[Collected data]
Lemma cef_readable e prev : is_chain_hex prev = true -> readable_line Cef prev (format_cef e prev).
Proof using L.
  intros Hp. unfold format_cef. rewrite escaped_signature, escaped_label.
  exists ("CEF:0|Freally|Freally|" +:+ pkg_version +:+ "|" +:+ signature e +:+ "|" +:+ label e +:+ "|"
          +:+ dec (cef_severity (severity e)) +:+ "|" +:+ cef_extension e prev).
  set (ext := cef_extension e prev). assert (Hext : has_eol ext = false).
  { by apply extension_one_line, cef_parts_keys. }
  match goal with |- context[is_blank (?b +:+ _)] => assert (Hb : has_eol b = false) end.
  { rewrite !has_eol_app, version_one_line, dec_no_eol, Hext. by destruct e. }
  split_and!; [by rewrite !str_app_assoc|exact Hb|by apply is_blank_plain|done|].
  cbn [extract_prev_hash]. rewrite (trim_line_end_body _ Hb). unfold extract_cef_prev_hash.
  simpl.
  rewrite (nth_pipe_skip _ _ _ version_pipe_free). simpl. rewrite header_pipes.
  destruct (cef_extension_column e prev Hp) as [rest Hr]. unfold ext. rewrite Hr.
  rewrite split_once_app by by apply hex_no_char; [apply chain_hex_text|].
  rewrite trim_line_end_plain by by apply hex_no_eol, chain_hex_text. by apply chain_hex_length.
Qed.

Lemma leef_scan_skip l m :
  Forall (fun part => contains_str "h=" part = false) l -> leef_scan (l ++ m) = leef_scan m.
Proof.
  induction 1 as [|part l Hp _ IH]; [done|]. cbn [app leef_scan].
  rewrite strip_prefix_contains by by apply (contains_prefix_part "prevHas" "h="). done.
Qed.

Lemma leef_skip_pair k v rest :
  contains_str "h=" (k +:+ "=" +:+ cef_escape_extension v) = false ->
  leef_scan (split_on TAB (k +:+ "=" +:+ cef_escape_extension v +:+ String TAB rest)) = leef_scan (split_on TAB rest).
Proof.
  intros H. rewrite <- !str_app_assoc, split_on_app. apply leef_scan_skip, split_on_contains.
  by rewrite str_app_assoc.
Qed.

Lemma escaped_no_column v : contains_str "h=" (cef_escape_extension v) = false.
Proof. by apply cef_escape_guarded. Qed.

Lemma leef_parts_shape e prev : exists rest, leef_parts e prev =
  [("devTime", rfc3339 (timestamp e)); ("dstHost", host_field e); ("usrName", user e);
   ("sev", dec (cef_severity (severity e))); ("prevHash", prev)] ++ ("signature", signature e) :: rest.
Proof. unfold leef_parts. destruct e; by eexists _. Qed.

Lemma leef_extension_column e prev : is_chain_hex prev = true ->
  leef_scan (split_on TAB (leef_extension e prev)) = Some prev.
Proof.
  intros Hp. unfold leef_extension. destruct (leef_parts_shape e prev) as (rest & ->).
  rewrite fmap_app. cbn [app fmap list_fmap]. rewrite !str_join_cons. unfold pair_text at 1 2 3 4 5. cbn [fst snd].
  rewrite !str_app_assoc.
  repeat match goal with |- context[str1 TAB +:+ ?x] => change (str1 TAB +:+ x) with (String TAB x) end.
  rewrite !leef_skip_pair by (simpl; apply escaped_no_column).
  rewrite (cef_escape_hex prev) by by apply chain_hex_text.
  rewrite <- !str_app_assoc, split_on_app.
  rewrite split_on_none by (rewrite !contains_char_app; rewrite (hex_no_char TAB prev); [done|by apply chain_hex_text|done]).
  simpl. rewrite trim_line_end_plain by by apply hex_no_eol, chain_hex_text. by rewrite (chain_hex_length _ Hp).
Qed.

■ Exercise description ■
Search the data for the string "apply" and copy out every line where it is found.

■ Expected output ■
  { by apply extension_one_line, cef_parts_keys. }
  split_and!; [by rewrite !str_app_assoc|exact Hb|by apply is_blank_plain|done|].
  rewrite split_once_app by by apply hex_no_char; [apply chain_hex_text|].
  rewrite trim_line_end_plain by by apply hex_no_eol, chain_hex_text. by apply chain_hex_length.
  rewrite strip_prefix_contains by by apply (contains_prefix_part "prevHas" "h="). done.
  intros H. rewrite <- !str_app_assoc, split_on_app. apply leef_scan_skip, split_on_contains.
Proof. by apply cef_escape_guarded. Qed.
  rewrite !leef_skip_pair by (simpl; apply escaped_no_column).
  rewrite (cef_escape_hex prev) by by apply chain_hex_text.
  rewrite split_on_none by (rewrite !contains_char_app; rewrite (hex_no_char TAB prev); [done|by apply chain_hex_text|done]).
  simpl. rewrite trim_line_end_plain by by apply hex_no_eol, chain_hex_text. by rewrite (chain_hex_length _ Hp).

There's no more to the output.